American mathematician and author (born 1945)

John Allen Paulos (born July 4, 1945) is an American professor of mathematics at Temple University in Philadelphia, Pennsylvania, a writer and speaker on mathematics and the importance of mathematical literacy. He writes about the dangers of mathematical innumeracy, ie the layperson's misconceptions about numbers, probability, and logic.

==Early life==
Paulos was born in Denver, Colorado and grew up in Chicago, Illinois and Milwaukee, Wisconsin, where he attended high school. After his Bachelor of Mathematics at University of Wisconsin (1967) and his Master of Science at University of Washington (1968), he received his PhD in mathematics from the University of Wisconsin–Madison (1974). In an interview he described himself as lifelong skeptic. He volunteered for the Peace Corps in the seventies.

==Career==

Mathematics is no more computation than literature is typing.
— John Allen Paulos, Innumeracy

The most amazing coincidence of all would be the complete absence of all coincidences.
— John Allen Paulos, "Irreligion"

Uncertainty is the only certainty there is, and knowing how to live with insecurity is the only security.
— John Allen Paulos, "A Mathematician Plays the Market"

His academic work is mainly in mathematical logic and probability theory.

His book Innumeracy: Mathematical Illiteracy and its Consequences (1988) was a bestseller and A Mathematician Reads the Newspaper (1995) extended the critique. In his books Paulos discusses innumeracy with quirky anecdotes, scenarios and facts, encouraging readers in the end to look at their world in a more quantitative way.

He has also written on other subjects often "combining disparate disciplines", such as the mathematical and philosophical basis of humor in Mathematics and Humor and I Think, Therefore I Laugh, the stock market in A Mathematician Plays the Stock Market, quantitative aspects of narrative in Once Upon a Number, the arguments for God in Irreligion, and most recently "bringing mathematics to bear on...biography" in A Numerate Life.

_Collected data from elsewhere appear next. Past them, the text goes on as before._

(** The pop loop copies the one number it read, once per node it frees. *)
Lemma getBlock_pop_loop_rep q slot l : q = Slot slot -> valid_q q ->
  forall fuel size s f pre suf v, rep s f -> f q = l -> l <> [] -> 0 <= v ->
  (size <= length pre + length suf)%nat -> (length pre <= size)%nat ->
  (size - length pre < fuel)%nat ->
  let n := Nat.min (length l) (size - length pre) in
  exists s' f',
    getBlock_pop_loop fuel (Z.of_nat size) slot
      (s, mkBlockLocals (pre ++ suf) (Z.of_nat (length pre)) v) =
    (Ret tt, (s', mkBlockLocals (pre ++ replicate n v ++ drop n suf)
                   (Z.of_nat (length pre + n)) v)) /\
    rep s' f' /\ f' q = drop n l /\ same_but q f' f /\ maxLba s' = maxLba s.
Proof.
  intros -> Hq. induction l as [|[a w] l IH]; [done|].
  intros fuel size s f pre suf v R El _ Hv Hs Hp Hfuel n.
  destruct fuel as [|fuel]; [lia|]. cbn [getBlock_pop_loop].
  unfold cbind at 1, get_local at 1. cbn [fst snd bl_ret bl_cnt].
  destruct (Z.ltb_spec v 0); [lia|]. destruct (Z.leb_spec (Z.of_nat size) (Z.of_nat (length pre))) as [Hz|Hz]; simpl.
  { assert (n = 0)%nat as E by (subst n; lia). clearbody n. subst n. simpl.
    rewrite Nat.add_0_r. exists s, f. split_and!; eauto with daqdb. }
  destruct suf as [|x suf]; [simpl in Hs; lia|].
  erewrite cbind_ret by (by apply write_lba_run).
  unfold cbind at 1, set_cnt at 1, cbind at 1, get_local, set_local. cbn [fst snd bl_lbas bl_cnt bl_ret].
  destruct (pop_body_rep s f (Slot slot) (mkBlockLocals (pre ++ v :: suf) (Z.of_nat (length pre) + 1) v)
    a w l R Hq El) as (s1 & E1 & R1 & Hm1).
  erewrite cbind_ret by exact E1. unfold cbind at 1, get_list. cbn [fst snd].
  destruct l as [|[b u] l].
  - destruct (rep_head_nil _ _ (Slot slot) R1 Hq (upd_eq _ _ _)) as [Eh _].
    simpl in Eh. rewrite Eh. assert (n = 1)%nat as -> by (subst n; cbn [length]; lia).
    exists s1, (upd (Slot slot) [] f). rewrite Nat2Z.inj_add, upd_eq. simpl. 
    split_and!; eauto with daqdb. 
  - destruct (rep_head _ _ (Slot slot) _ _ _ R1 Hq (upd_eq _ _ _)) as [Eh _].
    simpl in Eh. rewrite Eh.
    specialize (IH fuel size s1 _ (pre ++ [v]) suf v R1 (upd_eq _ _ _) ltac:(done) Hv).
    rewrite length_app in IH. cbn [length] in IH, Hs.
    specialize (IH ltac:(lia) ltac:(lia) ltac:(lia)).
    destruct IH as (s' & f' & E' & R' & Ef & Hb & Hm'). exists s', f'.
    rewrite <- app_assoc in E'. simpl in E'.
    replace (Z.of_nat (length pre) + 1) with (Z.of_nat (length pre + 1)) by lia.
    rewrite E'.
    assert (n = S (Nat.min (length ((b, u) :: l)) (size - (length pre + 1)))) as -> by (subst n; cbn [length]; lia).
    split_and!; [|done|done|eauto with daqdb|congruence].
    rewrite <- app_assoc. simpl. do 3 f_equal. lia.
Qed.

(** The numbers the generator loop writes for a generator [-k] with step [d]. *)
Fixpoint gen_lbas (k d : Z) (m : nat) : list Z :=
  match m with O => [] | S m => (k + d) :: gen_lbas (k + d) d m end.

Lemma getBlock_gen_loop_rep q slot : q = Slot slot -> valid_q q ->
  forall m fuel size s f pre suf k a l r, rep s f -> f q = (a, - k) :: l -> 0 < k ->
  (size <= length pre + length suf)%nat -> (m = size - length pre)%nat -> (m < fuel)%nat ->
  (length pre <= size)%nat ->
  exists s' f' r',
    getBlock_gen_loop fuel (Z.of_nat size) slot
      (s, mkBlockLocals (pre ++ suf) (Z.of_nat (length pre)) r) =
    (Ret tt, (s', mkBlockLocals (pre ++ gen_lbas k (Z.of_nat slot + 1) m ++ drop m suf)
                   (Z.of_nat size) r')) /\
    rep s' f' /\ f' q = (a, - (k + Z.of_nat m * (Z.of_nat slot + 1))) :: l /\
    same_but q f' f /\ maxLba s' = maxLba s.
Proof.
  intros -> Hq. induction m as [|m IH];
    intros [|fuel] size s f pre suf k a l r R El Hk Hs Hm Hf Hp; try lia;
    cbn [getBlock_gen_loop]; unfold cbind at 1, get_local at 1; cbn [fst snd bl_cnt].
  - destruct (Z.ltb_spec (Z.of_nat (length pre)) (Z.of_nat size)); [lia|].
    exists s, f, r. simpl. split_and!; eauto with daqdb; [do 4 f_equal; lia|].
    rewrite El. do 2 f_equal. lia.
  - destruct (Z.ltb_spec (Z.of_nat (length pre)) (Z.of_nat size)); [|lia].
    destruct (rep_head _ _ (Slot slot) _ _ _ R Hq El) as (Eh & nx & Ha & _).
    unfold cbind at 1, get_list at 1. cbn [fst snd]. rewrite Eh.
    erewrite cbind_ret by (by apply deref_some). cbn [lba next].
    destruct suf as [|x suf]; [simpl in Hs; lia|]. cbn [length] in Hs.
    set (d := Z.of_nat slot + 1). replace (- k - d) with (- (k + d)) by lia.
    destruct (write_head_rep s f (Slot slot)
      (mkBlockLocals (pre ++ x :: suf) (Z.of_nat (length pre)) r) a (- k) (- (k + d)) l nx R Hq El Ha)
      as (s1 & E1 & R1 & Hm1).
    erewrite cbind_ret by exact E1.
    rewrite Z.abs_opp, Z.abs_eq by lia.
    unfold cbind at 1, set_ret at 1, cbind at 1, get_local, set_local.
    cbn [fst snd bl_lbas bl_cnt bl_ret].
    erewrite cbind_ret by (by apply write_lba_run).
    destruct (Z.eqb_spec (k + d) 0); [lia|].
    unfold cbind at 1, set_cnt, cbind at 1, get_local, set_local.
    cbn [fst snd bl_lbas bl_cnt bl_ret].
    specialize (IH fuel size s1 _ (pre ++ [k + d]) suf (k + d) a l (k + d) R1 (upd_eq _ _ _)
      ltac:(lia)). rewrite length_app in IH. cbn [length] in IH.
    destruct (IH ltac:(lia) ltac:(lia) ltac:(lia) ltac:(lia))
      as (s' & f' & r' & E' & R' & Ef & Hb & Hm'). exists s', f', r'.
    replace (Z.of_nat (length pre) + 1) with (Z.of_nat (length pre + 1)) by lia.
    rewrite <- app_assoc in E'. simpl in E'. rewrite E'. rewrite <- app_assoc. simpl.
    split_and!; [done|done| |eauto with daqdb|congruence].
    rewrite Ef. do 2 f_equal. lia.
Qed.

Paulos also wrote a mathematics-tinged column for the UK newspaper The Guardian and is a Committee for Skeptical Inquiry fellow.

Paulos has appeared frequently on radio and television, including a four-part BBC adaptation of A Mathematician Reads the Newspaper and appearances on the Lehrer News Hour, 20/20, Larry King, and David Letterman.

In 2001 Paulos taught a course on quantitative literacy for journalists at the Columbia University School of Journalism. The course stimulated further programs at Columbia and elsewhere in precision and data-driven journalism.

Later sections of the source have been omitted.